Dopo aver finito di sgomberare la stanza di Fraxinus il più in fretta possibile per allontanarsi da quell'idiota di Rufus, Kalika vagò un po' per il castello senza sapere bene dove si stesse dirigendo, ma alla fine riuscì a raggiungere il portone d'ingresso di Castel Neve. Da lì, attraverso l'arco intarsiato sul lato meridionale dell'atrio, giunse nella Sala Comune e si accomodò sul divanetto davanti al camino per godersene il calore.
Avrebbe creduto che per un'Ishk il gelo del Nord non sarebbe stato poi così male, considerando che il suo popolo era originario di quella regione, ma trovò molto più difficile del previsto affrontare le temperature da brividi della Gilda. D'altronde, nonostante i suoi avi avessero vissuto lì per millenni, Kalika era nata e cresciuta a Marvìa, dove non cadeva mai neanche un fiocco di neve, e un freddo così intenso era una novità per lei.
Aveva saltato il pranzo a causa della stupida punizione congiunta e, nel suo vagare, era incappata nelle cucine dove aveva rubacchiato qualche dolcetto e del succo di curish. Maestro Igor le aveva detto che a breve ci sarebbe stata la lezione di scherma pomeridiana, a cui lei era invitata a partecipare da spettatrice, dato che non era ancora un'apprendista ufficiale, quindi approfittò di quegli istanti di libertà per gustarsi un pranzo non convenzionale e prepararsi psicologicamente ai diversi strati di neve e ai venti gelidi che l'aspettavano fuori dal castello. Aveva appena addentato la crostatina di azuta quando la Dul che aveva incontrato all'arrivo, che le pareva si chiamasse Idunn, entrò nella sala.
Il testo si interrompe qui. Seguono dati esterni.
Lemma find_device_spec devices name d : find_device_by_name devices name = Some d → d ∈ devices ∧ dev_name d = name.
Proof.
  unfold find_device_by_name. intros Hd%head_Some_elem_of. by apply list_elem_of_filter in Hd as [? ?].
Qed.

Section startup.
Context `{Pcap}.

(** The device of a meaningful override. *)
Definition overridden (host : Host) (d : Device) : Prop :=
  ∀ raw, env_capture_interface host = Some raw → is_meaningful_override (default [] (from_utf8 raw)) = true →
    from_utf8 raw = Some (dev_name d) ∧ dev_addresses d ≠ [] ∧ ∃ devices, h_devices host = Ok devices ∧ d ∈ devices.

Lemma override_device_ok host name d : override_device host name = Ok d →
  dev_name d = name ∧ dev_addresses d ≠ [] ∧ ∃ devices, h_devices host = Ok devices ∧ d ∈ devices.
Proof.
  unfold override_device. destruct (h_devices host) as [devices|]; [|done].
  destruct (find_device_by_name devices name) as [d'|] eqn:Hf; [|done].
  destruct (is_capturable d') eqn:Hc; [|done]. intros [= <-]. apply find_device_spec in Hf as [Hin Hn].
  unfold is_capturable in Hc. apply negb_true_iff, bool_decide_eq_false in Hc. eauto.
Qed.

Lemma detect_interface_override host d : detect_interface host = Ok d → overridden host d.
Proof.
  unfold detect_interface, overridden. intros Hd raw Hraw Hm. rewrite Hraw in Hd.
  destruct (from_utf8 raw) as [name|]; [|done]. cbn [default] in Hm. unfold id in Hm. rewrite Hm in Hd.
  apply override_device_ok in Hd as (-> & Ha & Hin). done.
Qed.

Lemma resolve_live_ok host r : resolve_live host = Ok r →
  ∃ cap d, rs_source r = Live cap ∧ rs_device_for_reopen r = Some d ∧ overridden host d
    ∧ h_open_live host d DEFAULT_SNAPLEN = Ok cap ∧ datalink_to_link_type (get_datalink cap) = Some (rs_link_type r)
    ∧ rs_interface_name r = dev_name d ∧ rs_local_addrs r = dev_addresses d
    ∧ rs_mode r = lit "live" ∧ rs_replay_source r = None.
Proof.
  unfold resolve_live. destruct (detect_interface host) as [d|] eqn:Hd; [|done]. cbn [result_bind].
  destruct (h_open_live host d DEFAULT_SNAPLEN) as [cap|] eqn:Ho; [|done]. unfold resolve_link_type.
  destruct (datalink_to_link_type (get_datalink cap)) as [lt|] eqn:Hl; [|done]. intros [= <-].
  exists cap, d. split_and!; try done. by apply detect_interface_override.
Qed.

(** A start-up is live, or a replay without a device. *)
Lemma resolve_cases host r : resolve_packet_source host = Ok r →
  resolve_live host = Ok r ∨ rs_device_for_reopen r = None ∧ match rs_source r with Live _ => False | _ => True end.
Proof.
  unfold resolve_packet_source. destruct (env_var _ ≫= _) as [path|]; [|by left].
  destruct (match env_capture_interface host with Some _ => _ | None => _ end); [done|]. intros Hr. right.
  unfold resolve_replay in Hr. destruct (h_file host path) as [contents|]; [|done].
  destruct (Reader.new contents) as [[reader i]|]; [by injection Hr as <-|].
  destruct (looks_like_pcapng host path); [done|]. destruct (h_open_classic host path) as [cap|]; [|done].
  destruct (resolve_link_type _ _); [|done]. by injection Hr as <-.
Qed.

(** C36: A start-up that succeeds is what the environment asked for.  A live
    source is an open handle on a device whose link type is decoded, the device
    being the one [CAPTURE_INTERFACE] names, with an address, when that is set;
    the kept device, name and addresses are its own.  A replay never has a
    device, excludes [CAPTURE_INTERFACE], and hands a file to libpcap only when
    the agent's reader refused it and it does not begin like a pcapng file. *)
Theorem startup_consistent host r : resolve_packet_source host = Ok r →
  match rs_source r with
  | Live cap =>
      ∃ d, rs_device_for_reopen r = Some d ∧ overridden host d
        ∧ h_open_live host d DEFAULT_SNAPLEN = Ok cap ∧ datalink_to_link_type (get_datalink cap) = Some (rs_link_type r)
        ∧ rs_interface_name r = dev_name d ∧ rs_local_addrs r = dev_addresses d
        ∧ rs_mode r = lit "live" ∧ rs_replay_source r = None
  | source =>
      rs_device_for_reopen r = None ∧ rs_mode r = lit "replay" ∧
      (∀ raw, env_capture_interface host = Some raw → is_meaningful_override (from_utf8_lossy raw) = false) ∧
      ∃ path contents, env_var (env_replay_file host) = Some path ∧ rs_replay_source r = Some path
        ∧ h_file host path = Some contents ∧
        match source with
        | ReplayPcapng reader => ∃ i, Reader.new contents = Ok (reader, i) ∧ rs_link_type r = pi_link_type i
        | _ => (∃ e, Reader.new contents = Err e) ∧ ztake 4 contents ≠ PCAPNG_MAGIC
               ∧ ∃ cap, source = ReplayClassic cap ∧ h_open_classic host path = Ok cap
                        ∧ datalink_to_link_type (offline_datalink cap) = Some (rs_link_type r)
        end
  end.
Proof.
  unfold resolve_packet_source.
  destruct (env_var (env_replay_file host)) as [path|] eqn:Hp; cbn [mbind option_bind].
  2: { intros Hr. destruct (resolve_live_ok _ _ Hr) as (cap & d & Hs & Hd & Hrest). rewrite Hs. eauto. }
  destruct (is_meaningful_override path).
  2: { intros Hr. destruct (resolve_live_ok _ _ Hr) as (cap & d & Hs & Hd & Hrest). rewrite Hs. eauto. }
  destruct (match env_capture_interface host with Some _ => _ | None => _ end) eqn:Hc; [done|].
  assert (∀ raw, env_capture_interface host = Some raw → is_meaningful_override (from_utf8_lossy raw) = false) as Hi.
  { intros raw Hraw. by rewrite Hraw in Hc. }
  unfold resolve_replay. destruct (h_file host path) as [contents|] eqn:Hf; [|done].
  destruct (Reader.new contents) as [[reader i]|e] eqn:Hn.
  { intros [= <-]. cbn. split_and!; [done..|]. exists path, contents. eauto 10. }
  unfold looks_like_pcapng. rewrite Hf. case_bool_decide as Hm; [done|].
  destruct (h_open_classic host path) as [cap|] eqn:Ho; [|done]. unfold resolve_link_type.
  destruct (datalink_to_link_type (offline_datalink cap)) as [lt|] eqn:Hl; [|done]. intros [= <-]. cbn.
  split_and!; [done..|]. exists path, contents. split_and!; [done..|by eauto|done|]. eauto.
Qed.
End startup.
«Ah, eccoti qui! Ho una cosuccia per te» ghignò, con gli occhi bronzei che le scintillavano, porgendole una scatola di legno con lo stemma della Fenice inciso sul lato superiore.
«Questo regalo non potrebbe aspettare? Sto mangiando» si lamentò lei, osservando con desiderio la crostatina.
«Credimi, tu non vuoi aspettare.»
Kalika poggiò il bottino recuperato dalle cucine sul basso tavolino davanti a sé e prese la scatola, aprendola di malavoglia. «Questa è...»
«La tua divisa!» esclamò Idunn, saltellando sul posto per l'eccitazione. «Sono così contenta che finalmente ci sia un'altra Custode, o futura Custode, in questo castello!»
Kalika condivise l'entusiasmo con un gran sorriso, però poi un dubbio glielo smorzò. «Ma non potrei indossarla, giusto? Non sono un'apprendista vera e propria, non fino al giuramento.»
«Non lo sei già perché ci hai colto alla sprovvista. Se Fraxinus si fosse preso la briga di avvisarci ieri sera, avremmo organizzato la cerimonia e il banchetto di benvenuto e a quest'ora lo saresti. Invece dovrai aspettare stasera o, il Grifone non voglia, domani.» Idunn si cinse la vita con le mani robuste e callose. «Sempre con la testa tra le nuvole, il nostro Frax, non è cambiato di una virgola.»
«Una volta è andato a lavoro in vestaglia, un fuoco-fatuo non inviato è il minimo.»
«E questo è nulla. Quante storie potrei raccontarti, ma non abbiamo tempo. Ti porto nella tua stanza così potrai metterti questa divisa, Igor vi chiamerà per l'allenamento pomeridiano tra pochissimo.»
«Fate strada!» esclamò.
«Dammi del tu, tesoro» le disse, sorridendo.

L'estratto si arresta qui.